TASK ITEM - For every line that contains the string "CorruptRecord", pull that line out of the material below.

▬▬▬

(* ===== verification/PropertyValue.v ===== *)
(** Property value semantics (src/src/property_value_semantics.rs): integers,
    unsigned integers and finite floats are compared as exact numbers, whatever
    their representation; numbers get a 24-byte key whose byte order is the
    numeric order; every other value compares structurally. *)
From S2P Require Import Prelude Types Floats.

(** [rmp_serde::to_vec] of one property value. *)
Class RmpValue : Type := { rmp_value_to_vec : PropValue -> list byte }.

Definition NUMERIC_RANGE_KEY_BYTES : nat := 24.

Inductive NumericSign : Type := Negative | Zero | Positive.
#[export] Instance NumericSign_eq_dec : EqDecision NumericSign.
Proof. solve_decision. Defined.

Record NumericScalarKey : Type := mkKey {
  nk_sign : NumericSign;
  nk_exponent : Z;
  nk_significand : Z
}.
#[export] Instance NumericScalarKey_eq_dec : EqDecision NumericScalarKey.
Proof. solve_decision. Defined.

(** ** 128-bit counting operations *)
Fixpoint ctz (p : positive) : Z := match p with xO p => 1 + ctz p | _ => 0 end.
Definition trailing_zeros (x : Z) : Z := match x with Zpos p => ctz p | _ => 128 end.
Definition leading_zeros (x : Z) : Z := if x =? 0 then 128 else 127 - Z.log2 x.

Definition zero_key : NumericScalarKey := mkKey Zero 0 0.

Definition nonzero_key (sign : NumericSign) (significand exponent : Z) : NumericScalarKey :=
  let trailing := trailing_zeros significand in
  mkKey sign (exponent + trailing) (Z.shiftr significand trailing).

Definition bit_length (k : NumericScalarKey) : Z := 128 - leading_zeros (nk_significand k).
Definition magnitude_rank (k : NumericScalarKey) : Z := nk_exponent k + bit_length k - 1.
Definition normalized_fraction (k : NumericScalarKey) : Z :=
  Z.shiftl (nk_significand k) (128 - bit_length k) mod 2 ^ 128.

Definition numeric_key_from_i64 (value : Z) : NumericScalarKey :=
  if value =? 0 then zero_key
  else nonzero_key (if value <? 0 then Negative else Positive) (Z.abs value) 0.

Definition numeric_key_from_u64 (value : Z) : NumericScalarKey :=
  if value =? 0 then zero_key else nonzero_key Positive value 0.

Definition numeric_key_from_f64 (bits : Z) : option NumericScalarKey :=
  if negb (is_finite F64 bits) then None
  else if is_zero F64 bits then Some zero_key
  else
    let sign := if Z.shiftr bits 63 =? 0 then Positive else Negative in
    let exp_bits := Z.land (Z.shiftr bits 52) 0x7ff in
    let fraction := Z.land bits (2 ^ 52 - 1) in
    let '(significand, exponent) :=
      if exp_bits =? 0 then (fraction, 1 - 1023 - 52)
      else (Z.lor (2 ^ 52) fraction, exp_bits - 1023 - 52) in
    if significand =? 0 then Some zero_key else Some (nonzero_key sign significand exponent).

Definition numeric_key (value : PropValue) : option NumericScalarKey :=
  match value with
  | PInt z => Some (numeric_key_from_i64 z)
  | PUInt z => Some (numeric_key_from_u64 z)
  | PFloat bits => numeric_key_from_f64 bits
  | _ => None
  end.

Definition compare_magnitudes (left right : NumericScalarKey) : comparison :=
  match magnitude_rank left ?= magnitude_rank right with
  | Eq => normalized_fraction left ?= normalized_fraction right
  | ordering => ordering
  end.

Definition compare_numeric_keys (left right : NumericScalarKey) : comparison :=
  match nk_sign left, nk_sign right with
  | Negative, Negative => compare_magnitudes right left
  | Zero, Zero => Eq
  | Positive, Positive => compare_magnitudes left right
  | Negative, _ => Lt
  | _, Negative => Gt
  | Zero, Positive => Lt
  | Positive, Zero => Gt
  end.

Definition compare_numeric_prop_values (left right : PropValue) : option comparison :=
  l ← numeric_key left; r ← numeric_key right; Some (compare_numeric_keys l r).

Fixpoint raw_structural_property_eq (left right : PropValue) : bool :=
  match left, right with
  | PNull, PNull => true
  | PBool l, PBool r => Bool.eqb l r
  | PInt l, PInt r => l =? r
  | PUInt l, PUInt r => l =? r
  | PFloat l, PFloat r => negb (is_nan F64 l) && negb (is_nan F64 r) && (l =? r)
  | PString l, PString r => bool_decide (l = r)
  | PBytes l, PBytes r => bool_decide (l = r)
  | PArray l, PArray r =>
      (length l =? length r)%nat
      && (fix zip_all l r := match l, r with
          | x :: l, y :: r => raw_structural_property_eq x y && zip_all l r
          | _, _ => true
          end) l r
  | PMap l, PMap r =>
      (length l =? length r)%nat
      && forallb (fun kv => match btree_get (fst kv) r with
                            | Some right_value => raw_structural_property_eq (snd kv) right_value
                            | None => false
                            end) l
  | _, _ => false
  end.

Definition semantic_property_eq (left right : PropValue) : bool :=
  match numeric_key left, numeric_key right with
  | Some l, Some r => bool_decide (l = r)
  | _, _ => raw_structural_property_eq left right
  end.

(** [i32::to_be_bytes], [u128::to_be_bytes] *)
Definition push_numeric_key_bytes (k : NumericScalarKey) : list byte :=
  z2b (match nk_sign k with Negative => 0 | Zero => 1 | Positive => 2 end)
    :: be_bytes 4 (to_bits 32 (nk_exponent k)) ++ be_bytes 16 (nk_significand k).

Definition semantic_equality_key_bytes `{RmpValue} (value : PropValue) : list byte :=
  match numeric_key value with
  | Some k => z2b 1 :: push_numeric_key_bytes k
  | None => z2b 2 :: rmp_value_to_vec value
  end.

Definition hash_semantic_equality_key_bytes (bytes : list byte) : Z := fnv1a bytes.
Definition hash_prop_equality_key `{RmpValue} (value : PropValue) : Z :=
  hash_semantic_equality_key_bytes (semantic_equality_key_bytes value).

Fixpoint prop_value_contains_float_zero (value : PropValue) : bool :=
  match value with
  | PFloat bits => is_zero F64 bits
  | PArray values => existsb prop_value_contains_float_zero values
  | PMap values => existsb (fun kv => prop_value_contains_float_zero (snd kv)) values
  | _ => false
  end.

Definition structural_value_contains_float_zero (value : PropValue) : bool :=
  match value with
  | PArray values => existsb prop_value_contains_float_zero values
  | PMap values => existsb (fun kv => prop_value_contains_float_zero (snd kv)) values
  | _ => false
  end.

(** ** The sort key *)
Definition sort_key (class rank_bits fraction_bits : Z) : list byte :=
  z2b class :: be_bytes 4 rank_bits ++ be_bytes 16 fraction_bits ++ replicate 3 Byte.x00.

Definition numeric_range_sort_key (k : NumericScalarKey) : list byte :=
  match nk_sign k with
  | Zero => z2b 1 :: replicate 23 Byte.x00
  | Positive | Negative =>
      let rank_bits := Z.lxor (to_bits 32 (magnitude_rank k)) 0x80000000 in
      let fraction_bits := normalized_fraction k in
      match nk_sign k with
      | Negative => sort_key 0 (2 ^ 32 - 1 - rank_bits) (2 ^ 128 - 1 - fraction_bits)
      | _ => sort_key 2 rank_bits fraction_bits
      end
  end.

Definition numeric_range_sort_key_for_value (value : PropValue) : option (list byte) :=
  numeric_range_sort_key <$> numeric_key value.

(** The bytes [i..j) of a key. *)
Definition slice (i j : nat) (l : list byte) : list byte := take (j - i) (drop i l).

Definition decode_nonzero_numeric_range_sidecar_key (bytes : list byte)
    : res (NumericScalarKey * Z * Z) :=
  let sign := if b2z (nth 0 bytes Byte.x00) =? 0 then Negative else Positive in
  let encoded_rank := be_val (slice 1 5 bytes) in
  let encoded_fraction := be_val (slice 5 21 bytes) in
  let rank_bits := match sign with Negative => 2 ^ 32 - 1 - encoded_rank | _ => encoded_rank end in
  let fraction :=
    match sign with Negative => 2 ^ 128 - 1 - encoded_fraction | _ => encoded_fraction end in
  if fraction =? 0 then
    Err (CorruptRecord "numeric range sidecar key has zero nonzero-fraction payload")
  else if negb (leading_zeros fraction =? 0) then
    Err (CorruptRecord "numeric range sidecar key normalized fraction must set the top bit")
  else
    let rank := of_bits 32 (Z.lxor rank_bits 0x80000000) in
    let bit_length := 128 - trailing_zeros fraction in
    let significand := Z.shiftr fraction (128 - bit_length) in
    let rank_offset := bit_length - 1 in
    let exponent := rank - rank_offset in
    if exponent <? - 2 ^ 31 then
      Err (CorruptRecord "numeric range sidecar key exponent overflow")
    else Ok (mkKey sign exponent significand, rank, bit_length).

Definition numeric_scalar_key_is_emittable (k : NumericScalarKey) (rank bit_length : Z) : bool :=
  if (nk_significand k =? 0) || (Z.land (nk_significand k) 1 =? 0) then false
  else
    let f64_emittable := (-1074 <=? nk_exponent k) && (bit_length <=? 53) && (rank <=? 1023) in
    if f64_emittable then true
    else if nk_exponent k <? 0 then false
    else match nk_sign k with
         | Positive => rank <=? 63
         | Negative =>
             (rank <? 63) || ((rank =? 63) && (nk_significand k =? 1) && (nk_exponent k =? 63))
         | Zero => false
         end.

Definition validate_numeric_range_sidecar_key (bytes : list byte) : res unit :=
  match b2z (nth 0 bytes Byte.x00) with
  | 0 | 2 =>
      if existsb (fun b => negb (b2z b =? 0)) (slice 21 24 bytes) then
        Err (CorruptRecord "numeric range sidecar key reserved bytes must be zero")
      else
        '(k, rank, bit_length) ← decode_nonzero_numeric_range_sidecar_key bytes;
        if negb (numeric_scalar_key_is_emittable k rank bit_length) then
          Err (CorruptRecord "numeric range sidecar key is not a canonical finite numeric key")
        else if negb (bool_decide (numeric_range_sort_key k = bytes)) then
          Err (CorruptRecord
                 "numeric range sidecar key does not round-trip through canonical encoding")
        else Ok tt
  | 1 =>
      if existsb (fun b => negb (b2z b =? 0)) (slice 1 24 bytes) then
        Err (CorruptRecord "numeric range sidecar zero key must have zero payload")
      else Ok tt
  | _ => Err (CorruptRecord "numeric range sidecar key has invalid class")
  end.

Definition from_sidecar_bytes (bytes : list byte) : res (list byte) :=
  _ ← validate_numeric_range_sidecar_key bytes; Ok bytes.

(** ** Numeric ranges *)
Inductive PropertyRangeBound : Type :=
| Included (value : PropValue)
| Excluded (value : PropValue).

Definition bound_value (b : PropertyRangeBound) : PropValue :=
  match b with Included v | Excluded v => v end.
Definition is_inclusive (b : PropertyRangeBound) : bool :=
  match b with Included _ => true | Excluded _ => false end.

Record PropertyRangeCursor : Type := mkRangeCursor { rc_value : PropValue; rc_node_id : Z }.

Record NumericRangeBoundKey : Type := mkBoundKey { bk_key : NumericScalarKey; bk_inclusive : bool }.
Record ValidatedNumericRange : Type := mkRange {
  vr_lower : option NumericRangeBoundKey;
  vr_upper : option NumericRangeBoundKey;
  vr_is_empty : bool
}.

Definition validate_numeric_range_value (value : PropValue) : res NumericScalarKey :=
  match value with
  | PFloat bits =>
      if negb (is_finite F64 bits) then
        Err (InvalidOperation "non-finite float is not valid for numeric range bounds")
      else match numeric_key value with
           | Some k => Ok k
           | None => Err (InvalidOperation "must be a finite numeric scalar")
           end
  | PInt _ | PUInt _ =>
      match numeric_key value with
      | Some k => Ok k
      | None => Err (InvalidOperation "must be a finite numeric scalar")
      end
  | _ => Err (InvalidOperation "range bound must be a finite numeric scalar")
  end.

Definition validate_bound (b : PropertyRangeBound) : res NumericRangeBoundKey :=
  k ← validate_numeric_range_value (bound_value b); Ok (mkBoundKey k (is_inclusive b)).

(** [opt.map(validate).transpose()] *)
Definition validate_optional_bound (b : option PropertyRangeBound)
    : res (option NumericRangeBoundKey) :=
  match b with None => Ok None | Some b => k ← validate_bound b; Ok (Some k) end.

Definition range_bounds_are_empty (lower upper : NumericRangeBoundKey) : bool :=
  match compare_numeric_keys (bk_key lower) (bk_key upper) with
  | Gt => true
  | Eq => negb (bk_inclusive lower && bk_inclusive upper)
  | Lt => false
  end.

Definition bounds_are_empty (lower upper : option NumericRangeBoundKey) : bool :=
  match lower, upper with Some l, Some u => range_bounds_are_empty l u | _, _ => false end.

Definition validate_numeric_range_bounds (lower upper : option PropertyRangeBound)
    (cursor : option PropertyRangeCursor) : res ValidatedNumericRange :=
  match lower, upper with
  | None, None =>
      Err (InvalidOperation "range query requires at least one finite numeric bound")
  | _, _ =>
      lower ← validate_optional_bound lower;
      upper ← validate_optional_bound upper;
      _ ← match cursor with
          | Some c => validate_numeric_range_value (rc_value c)
          | None => Ok zero_key
          end;
      Ok (mkRange lower upper (bounds_are_empty lower upper))
  end.

Definition in_lower (inclusive : bool) (ordering : comparison) : bool :=
  if inclusive then bool_decide (ordering ≠ Lt) else bool_decide (ordering = Gt).
Definition in_upper (inclusive : bool) (ordering : comparison) : bool :=
  if inclusive then bool_decide (ordering ≠ Gt) else bool_decide (ordering = Lt).

Definition numeric_range_value_within_bounds (value : PropValue)
    (lower upper : option PropertyRangeBound) : option bool :=
  k ← numeric_key value;
  lower_ok ← match lower with
             | None => Some true
             | Some l => lk ← numeric_key (bound_value l);
                         Some (in_lower (is_inclusive l) (compare_numeric_keys k lk))
             end;
  if negb lower_ok then Some false
  else
    upper_ok ← match upper with
               | None => Some true
               | Some u => uk ← numeric_key (bound_value u);
                           Some (in_upper (is_inclusive u) (compare_numeric_keys k uk))
               end;
    Some upper_ok.

Definition numeric_key_within_validated_range (value : NumericScalarKey)
    (range : ValidatedNumericRange) : bool :=
  if vr_is_empty range then false
  else
    match vr_lower range with
    | Some l => in_lower (bk_inclusive l) (compare_numeric_keys value (bk_key l))
    | None => true
    end
    && match vr_upper range with
       | Some u => in_upper (bk_inclusive u) (compare_numeric_keys value (bk_key u))
       | None => true
       end.

Definition prop_value_within_validated_range (value : PropValue)
    (range : ValidatedNumericRange) : bool :=
  match numeric_key value with
  | Some k => numeric_key_within_validated_range k range
  | None => false
  end.

Definition max_lower_bound (left right : option NumericRangeBoundKey)
    : option NumericRangeBoundKey :=
  match left, right with
  | Some l, Some r =>
      match compare_numeric_keys (bk_key l) (bk_key r) with
      | Lt => Some r
      | Gt => Some l
      | Eq => Some (mkBoundKey (bk_key l) (bk_inclusive l && bk_inclusive r))
      end
  | Some b, None | None, Some b => Some b
  | None, None => None
  end.

Definition min_upper_bound (left right : option NumericRangeBoundKey)
    : option NumericRangeBoundKey :=
  match left, right with
  | Some l, Some r =>
      match compare_numeric_keys (bk_key l) (bk_key r) with
      | Lt => Some l
      | Gt => Some r
      | Eq => Some (mkBoundKey (bk_key l) (bk_inclusive l && bk_inclusive r))
      end
  | Some b, None | None, Some b => Some b
  | None, None => None
  end.

Definition intersect_validated_numeric_ranges (left right : ValidatedNumericRange)
    : ValidatedNumericRange :=
  let lower := max_lower_bound (vr_lower left) (vr_lower right) in
  let upper := min_upper_bound (vr_upper left) (vr_upper right) in
  mkRange lower upper (vr_is_empty left || vr_is_empty right || bounds_are_empty lower upper).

▬▬▬

EXERCISE ANSWER -
    Err (CorruptRecord "numeric range sidecar key has zero nonzero-fraction payload")
    Err (CorruptRecord "numeric range sidecar key normalized fraction must set the top bit")
      Err (CorruptRecord "numeric range sidecar key exponent overflow")
        Err (CorruptRecord "numeric range sidecar key reserved bytes must be zero")
          Err (CorruptRecord "numeric range sidecar key is not a canonical finite numeric key")
          Err (CorruptRecord
        Err (CorruptRecord "numeric range sidecar zero key must have zero payload")
  | _ => Err (CorruptRecord "numeric range sidecar key has invalid class")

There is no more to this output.